** Data to use follows **

Lemma create_ok m root : elems_ok root -> names_ok m ->
  exists m' id, create m (abs_name root) = Some (m', Some id) /\ bumped m (at_names (ups root) 1) m' /\ m_byName m ⊆ m_byName m' /\
    m_byName m' !! abs_name root = Some id.
Proof.
  intros Hr Hn. unfold create. rewrite walkToRoot_ups by done.
  rewrite (walkList_ext _ createStep).
  2: { intros name first [m0 ret]. unfold createStep, getNode. cbn [fst snd]. by destruct (m_byName m0 !! name). }
  destruct (create_walk (ups root) true m None) as (m' & ret & -> & B & S & _ & Hret); [|apply ups_nodup|done|].
  - apply Forall_forall. intros x Hx. by apply (elems_ok_ups x root).
  - assert (exists l, ups root = root :: l) as [l El].
    { destruct root as [|e r _] using rev_ind; [by eexists|]. rewrite ups_snoc. by eexists. }
    rewrite El in Hret. destruct Hret as (id & -> & Hid). exists m', id. by split_and!.
Qed.

(** The step of [remove]. *)
Definition removeStep (name0 : bytes) (first : bool) (m : memLS) : option (memLS * bool) :=
  x ← m_byName m !! name0;
  m ← with_node x (fun n => set_refCount (n_refCount n - 1) n) m;
  nx ← m_nodes m !! x;
  Some (if n_refCount nx =? 0 then set_byName (delete name0 (m_byName m)) m else m, true).

Lemma remove_step m name first : names_ok m -> is_Some (m_byName m !! name) ->
  exists m', removeStep name first m = Some (m', true) /\ bumped m (at_name name (-1)) m' /\ m_byName m' ⊆ m_byName m /\
    (forall x, x <> name -> m_byName m' !! x = m_byName m !! x).
Proof.
  intros Hn [id E]. destruct (Hn _ _ E) as (n & En & _ & Hc & _). unfold removeStep. rewrite E. cbn [mbind option_bind].
  rewrite (with_node_put _ _ _ n) by done. cbn [mbind option_bind]. rewrite put_node_lookup, decide_True by done. cbn [mbind option_bind n_refCount set_refCount].
  destruct (Z.eqb_spec (n_refCount n - 1) 0) as [H0|H0]; eexists; (split; [done|]).
  - assert (forall x, x <> name -> delete name (m_byName m) !! x = m_byName m !! x) as Hd by (intros x Hx; by rewrite lookup_delete_ne).
    split; [|split; [apply delete_subseteq|done]]. unfold bumped. split_and!; try done.
    + intros x id' E'. cbn in E'. apply lookup_delete_Some in E' as [Hx E']. destruct (Hn x id' E') as (nx & Ex & A & B & C). cbn [m_nodes set_byName].
      rewrite put_node_lookup, decide_False; [by exists nx|]. intros ->. apply Hx. by apply (name_inj m name x id).
    + intros x. destruct (decide (x = name)) as [->|Hx].
      * unfold rc at 1. cbn. rewrite lookup_delete_eq. unfold rc, at_name. rewrite E, En, decide_True by done. lia.
      * pose proof (rc_put m name id n (n_refCount n - 1) x Hn E En) as Hr. unfold at_name in *. rewrite decide_False in Hr |- * by done.
        rewrite <- Hr. unfold rc. cbn. by rewrite lookup_delete_ne.
    + intros x nx Ex. by apply put_refCount_nodes.
    + intros x n' Ex Enone. by apply (put_node_new m id n _ x n' En Ex).
  - split; [|done]. replace (-1) with (n_refCount n - 1 - n_refCount n) by lia. apply bump_node; [done..|lia].
Qed.

Lemma remove_walk l : forall first m, Forall elems_ok l -> NoDup l -> names_ok m -> (forall es, es ∈ l -> is_Some (m_byName m !! abs_name es)) ->
  exists m', walkList removeStep l first m = Some (m', true) /\ bumped m (at_names l (-1)) m' /\ m_byName m' ⊆ m_byName m.
Proof.
  induction l as [|es l IH]; intros first m Hl Hnd Hn Hs.
  - exists m. split; [done|]. split; [|done]. by apply bumped_refl.
  - apply Forall_cons in Hl as [He Hl]. pose proof Hnd as [Hni Hnd']%NoDup_cons. cbn [walkList].
    destruct (remove_step m (abs_name es) first Hn) as (m1 & -> & B1 & S1 & N1); [apply Hs; by left|]. cbn [mbind option_bind negb].
    destruct (IH false m1) as (m2 & -> & B2 & S2); [done|done|apply B1| |].
    + intros x Hx. rewrite N1; [apply Hs; by right|]. intros E. rewrite Forall_forall in Hl. by rewrite (abs_name_inj x es (Hl x Hx) He E) in Hx.
    + exists m2. split; [done|]. split; [|by transitivity (m_byName m1)]. eapply bumped_trans; [exact B1|exact B2|]. intros x. by apply at_names_cons.
Qed.

Lemma at_names_ups root d es : elems_ok root -> elems_ok es -> at_names (ups root) d (abs_name es) = d * one (es ∈ ups root).
Proof.
  intros Hr He. unfold at_names, one. destruct (decide (es ∈ ups root)) as [H|H].
  - rewrite decide_True; [lia|]. apply list_elem_of_fmap. by exists es.
  - rewrite decide_False; [lia|]. intros (y & E & Hy)%list_elem_of_fmap. apply H.
    by rewrite (abs_name_inj es y He (elems_ok_ups y root Hr Hy) E).
Qed.

Lemma bumped_table m g m' : tokens_ok m -> bumped m g m' -> table_of m' = table_of m.
Proof.
  intros Ht (Bt & _ & _ & _ & _ & H & _). apply map_eq. intros t. unfold table_of. rewrite !lookup_omap, Bt.
  destruct (m_byToken m !! t) as [id|] eqn:E; [|done]. cbn [mbind option_bind]. destruct (Ht t id E) as (n & En & _).
  destruct (H _ _ En) as [c ->]. by rewrite En.
Qed.

Lemma bumped_queue W m g m' : (forall id, W id -> is_Some (m_nodes m !! id)) -> bumped m g m' -> queue_ok W m -> queue_ok W m'.
Proof.
  intros HW (_ & _ & Be & _ & _ & H & Hnew) Hq. apply (queue_same W m); [done|done|..].
  - intros id [n En]%HW. unfold expiry_of. destruct (H _ _ En) as [c ->]. by rewrite En.
  - intros id n' En'. destruct (m_nodes m !! id) as [n|] eqn:En; [|by apply (Hnew id)]. destruct (H _ _ En) as [c Ec].
    rewrite En' in Ec. by injection Ec as ->.
  - intros id [n En]. destruct (H _ _ En) as [c Ec]. by eexists.
Qed.

(** What the invariant says of the node of a token. *)
Lemma token_root m t id n : tokens_ok m -> m_byToken m !! t = Some id -> m_nodes m !! id = Some n ->
  let root := name_elements (ld_Root (n_details n)) in elems_ok root /\ ld_Root (n_details n) = abs_name root /\ a_root (alock_of n) = root /\
  n_token n = t /\ t <> [] /\ m_byName m !! abs_name root = Some id.
Proof.
  intros Ht E En root. destruct (Ht t id E) as (n' & En' & A & B & C & D). rewrite En in En'. injection En' as <-.
  split; [apply clean_elem_ok, name_elements_ok|]. split_and!; try done. unfold root. by rewrite <- C.
Qed.

Lemma rc_named m name : 0 < rc m name -> exists id, m_byName m !! name = Some id.
Proof. unfold rc. destruct (m_byName m !! name) as [id|]; [by exists id|lia]. Qed.

Lemma refs_named m T es : counts_ok m -> elems_ok es -> table_of m = T -> 0 < refs T es -> exists id, m_byName m !! abs_name es = Some id.
Proof. intros Hc Hes <- H. apply rc_named. by rewrite Hc. Qed.

Lemma waiting_table m id : tokens_ok m ->
  waiting m id <-> exists t l, m_byToken m !! t = Some id /\ table_of m !! t = Some l /\ a_held l = false /\ is_Some (a_deadline l).
Proof.
  intros Ht. split.
  - intros (t & n & E & En & Hh & Hd). exists t, (alock_of n). split; [done|]. split; [apply table_of_Some; by exists id, n|]. split; [done|].
    cbn. destruct (Z.leb_spec 0 (ld_Duration (n_details n))); [by eexists|lia].
  - intros (t & l & E & (id' & n & E' & En & ->)%table_of_Some & Hh & [d Hd]). rewrite E in E'. injection E' as <-.
    exists t, n. split_and!; try done. cbn in Hd. destruct (Z.leb_spec 0 (ld_Duration (n_details n))); [done|discriminate].
Qed.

** End of Data to use **

▶ What the task asks: Search the data above for the word "Hret", then gather each line in which it appears.

▶ Reply to the exercise:
  destruct (create_walk (ups root) true m None) as (m' & ret & -> & B & S & _ & Hret); [|apply ups_nodup|done|].
    rewrite El in Hret. destruct Hret as (id & -> & Hid). exists m', id. by split_and!.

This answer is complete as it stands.